A saúde digital no Brasil cresce com novas tecnologias, mas enfrenta desafios na regulamentação e proteção de dados dos pacientes.

10/9/2024

O Brasil está a vivenciar uma fase de intensas mudanças no setor da saúde, impulsionada pela crescente adoção de tecnologias digitais inovadoras. Essas mudanças não apenas ampliam o acesso aos cuidados médicos, mas também redefinem como esses serviços são administrados, a trazer novas oportunidades e desafios para pacientes, profissionais e reguladores. Esse avanço oferece novas oportunidades para melhorar a eficiência e a qualidade do atendimento, além de reduzir os custos associados; no entanto, essas inovações trazem consigo desafios complexos relacionados à regulamentação e à proteção de dados, especialmente para as operadoras de planos de saúde, que precisam se adaptar a um ambiente regulatório em constante evolução.

A saúde digital se refere ao uso de tecnologias digitais e inovações para melhorar a prestação de serviços de saúde, a englobar desde a telemedicina até o uso de aplicativos de saúde, inteligência artificial e monitoramento remoto de pacientes. No Brasil, a saúde digital está passando por uma rápida transformação, com a introdução de tecnologias inovadoras que estão modificando significativamente a forma como os cuidados médicos são oferecidos e geridos; da mesma forma, no cenário global, a saúde digital está experimentando uma revolução similar, à medida que países ao redor do mundo adotam essas tecnologias para aprimorar a eficiência, a qualidade do atendimento e a acessibilidade dos serviços de saúde. Essa tendência global reflete uma crescente valorização da inovação digital para enfrentar desafios complexos, melhorar a gestão dos cuidados e reduzir custos. Contudo, assim como no Brasil, a integração dessas inovações traz consigo desafios relacionados à regulamentação e à proteção de dados, que precisam ser enfrentados por reguladores e profissionais de saúde em diversas partes do mundo.

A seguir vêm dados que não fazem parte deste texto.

(* ===== verification/Analytics.v ===== *)
(** * Analytics explorer

    [pages/analytics/page.tsx] with its [PresetSelector], [QueryBuilder],
    [AnalyticsHeader] and [TimeSeriesCanvas], and [lib/api/analytics.ts]:
    the queries being built, the time window, the execution of a query
    against the metrics source and the table and statistics that the chart
    draws. Values of series are the exact decimal values of their doubles
    and the means exact quotients; the clock and the answers are
    arguments. *)

From Stdlib Require Import ZArith NArith Lia String Sorting.Sorted.
From stdpp Require Import gmap.
From S2P Require Import Prelude JsString JsValue Json Fetcher Numbers Api.
Local Open Scope string_scope.
Local Open Scope list_scope.

(** ** The types of [analytics.ts] *)

Record AnalyticsQueryItem := {
  q_id : jsstring;
  metric_key : jsstring;
  aggregation : option jsstring;
  filters : option (list (jsstring * jsstring));
  group_by : option (list jsstring)
}.

(** The exact value of a double of the answer, [mant * 10 ^ expo]. It is not
    the numeral in the JSON text: the double nearest to 1.005 is
    1.00499999999999989..., and [toFixed] rounds that value. *)
Record dec := { mant : Z; expo : Z }.

Record AnalyticsSeries := {
  query_id : jsstring;
  s_metric_key : jsstring;
  s_labels : list (jsstring * jsstring);
  timestamps : list Z;
  values : list dec
}.

Record MetricDefinition := {
  m_key : jsstring;
  m_label : jsstring;
  m_unit : jsstring;
  m_description : jsstring;
  supported_aggregations : option (list jsstring);
  supported_group_by : option (list jsstring);
  m_extension_required : option jsstring;
  promql_template : jsstring
}.

Record MetricCatalogCategory := {
  cat_id : jsstring;
  cat_name : jsstring;
  cat_description : jsstring;
  cat_extension_required : option jsstring;
  metrics : list MetricDefinition
}.

Record TelemetrySourceInfo := {
  src_id : jsstring;
  src_name : jsstring;
  src_type : jsstring;
  src_status : jsstring;
  src_url : option jsstring
}.

(** [MetricCatalogResponse]; a member may be missing. *)
Record MetricCatalogResponse := {
  r_sources : option (list TelemetrySourceInfo);
  r_categories : option (list MetricCatalogCategory)
}.

Definition query_item_val (q : AnalyticsQueryItem) : val :=
  vobj [("id", VStr (q_id q)); ("metric_key", VStr (metric_key q)); ("aggregation", opt_str (aggregation q));
        ("filters", match filters q with Some f => VObj (map (fun kv => (kv.1, VStr kv.2)) f) | None => VUndef end);
        ("group_by", match group_by q with Some l => VArr (map VStr l) | None => VUndef end)].

Definition analytics_base : jsstring := js "/api/v1/analytics".

(** [AnalyticsQueryRequest] and [AnalyticsRawQueryRequest] *)
Definition analytics_query (source_id : jsstring) (queries : list AnalyticsQueryItem) (start end_ step_seconds : Z) : call :=
  api_post (analytics_base ++ js "/query")
    (body [("source_id", VStr source_id); ("queries", VArr (map query_item_val queries)); ("start", VInt start);
           ("end", VInt end_); ("step_seconds", VInt step_seconds)]).
Definition analytics_queryRaw (source_id query : jsstring) (start end_ step_seconds : Z) : call :=
  api_post (analytics_base ++ js "/query-raw")
    (body [("source_id", VStr source_id); ("query", VStr query); ("start", VInt start);
           ("end", VInt end_); ("step_seconds", VInt step_seconds)]).
Definition analytics_getCatalog : call := api_get (analytics_base ++ js "/catalog") None.

(** ** Presets *)

Inductive PresetType := Traffic | Waf | RateLimit | System | Custom.

#[global] Instance PresetType_eq_dec : EqDecision PresetType.
Proof. solve_decision. Defined.

Definition preset_query (qid metric agg grp : string) : AnalyticsQueryItem :=
  {| q_id := js qid; metric_key := js metric; aggregation := Some (js agg); filters := None; group_by := Some [js grp] |}.

(** The queries of [PRESET_DEFINITIONS]. *)
Definition PRESET_DEFINITIONS : list (PresetType * list AnalyticsQueryItem) :=
  [(Traffic, [preset_query "A" "traffic.requests_rate" "sum" "node_id";
              preset_query "B" "traffic.connections_active" "sum" "node_id"]);
   (Waf, [preset_query "A" "waf.blocks_rate" "sum" "action"; preset_query "B" "waf.rules_triggered" "sum" "rule_id"]);
   (RateLimit, [preset_query "A" "rate_limit.rejected" "sum" "zone"; preset_query "B" "rate_limit.delayed" "sum" "zone"]);
   (System, [preset_query "A" "system.cpu_percent" "avg" "node_id";
             preset_query "B" "system.memory_percent" "avg" "node_id"]);
   (Custom, [])].

(** ** The query builder *)

Definition fromCharCode (n : nat) : jsstring := [N.of_nat n mod 65536]%N.

Definition first_metric (categories : list MetricCatalogCategory) : jsstring :=
  str_or (match categories with c :: _ => match metrics c with m :: _ => m_key m | [] => [] end | [] => [] end)
    (js "traffic.requests_rate").

Definition addQuery (categories : list MetricCatalogCategory) (queries : list AnalyticsQueryItem) : list AnalyticsQueryItem :=
  queries ++ [{| q_id := fromCharCode (65 + length queries); metric_key := first_metric categories;
                 aggregation := Some (js "sum"); filters := None; group_by := Some [js "node_id"] |}].

Definition removeQuery (queries : list AnalyticsQueryItem) (index : nat) : list AnalyticsQueryItem :=
  if Nat.leb (length queries) 1 then queries else remove_at index queries.

(** The fields that [updateQueryField] is called with. *)
Inductive query_edit :=
| EditMetric (k : jsstring)
| EditAggregation (a : jsstring)
| EditGroupBy (g : list jsstring)
| EditFilters (f : list (jsstring * jsstring)).

Definition apply_edit (e : query_edit) (q : AnalyticsQueryItem) : AnalyticsQueryItem :=
  match e with
  | EditMetric k => {| q_id := q_id q; metric_key := k; aggregation := aggregation q; filters := filters q; group_by := group_by q |}
  | EditAggregation a => {| q_id := q_id q; metric_key := metric_key q; aggregation := Some a; filters := filters q; group_by := group_by q |}
  | EditGroupBy g => {| q_id := q_id q; metric_key := metric_key q; aggregation := aggregation q; filters := filters q; group_by := Some g |}
  | EditFilters f => {| q_id := q_id q; metric_key := metric_key q; aggregation := aggregation q; filters := Some f; group_by := group_by q |}
  end.

(** The index is that of a row that is shown. *)
Definition updateQueryField (queries : list AnalyticsQueryItem) (index : nat) (e : query_edit) : list AnalyticsQueryItem :=
  alter (apply_edit e) index queries.

(** [e.target.value ? [e.target.value] : []] *)
Definition group_by_edit (v : jsstring) : query_edit := EditGroupBy (match v with [] => [] | _ => [v] end).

O marco regulatório da saúde digital no Brasil começou a se solidificar com a Lei nº 13.989/2020, que autorizou a prática da telemedicina em caráter emergencial durante a pandemia de COVID-191; norma esta que posteriormente foi revogada pela Lei 14.510/222. Esta lei representou um marco significativo ao legitimar a telemedicina como uma modalidade reconhecida de prestação de serviços de saúde, permitindo a realização de teleconsultas, telemonitoramento, teleinterconsulta e outras formas de atendimento remoto. A Resolução nº 2.314/2022 do Conselho Federal de Medicina (CFM)3 veio posteriormente para estabelecer normas complementares, detalhando diretrizes sobre a condução dessas práticas, especialmente em relação à segurança do paciente e à proteção de dados.

Apesar dessas regulamentações, muitas lacunas ainda existem no que se refere ao uso de tecnologias emergentes, como a inteligência artificial em diagnósticos e terapias digitais, bem como aos aplicativos de saúde voltados ao monitoramento de doenças crônicas. A Agência Nacional de Saúde Suplementar (ANS), por meio da Resolução Normativa nº 465/214, define critérios para a incorporação de novas tecnologias³, porém apresenta inócua abordagem para com todas as nuances e desafios associados à saúde digital. Por conseguinte, devido cenário de incertezas impõe uma série de questões sobre como inovar de maneira segura e em conformidade com as regulamentações vigentes.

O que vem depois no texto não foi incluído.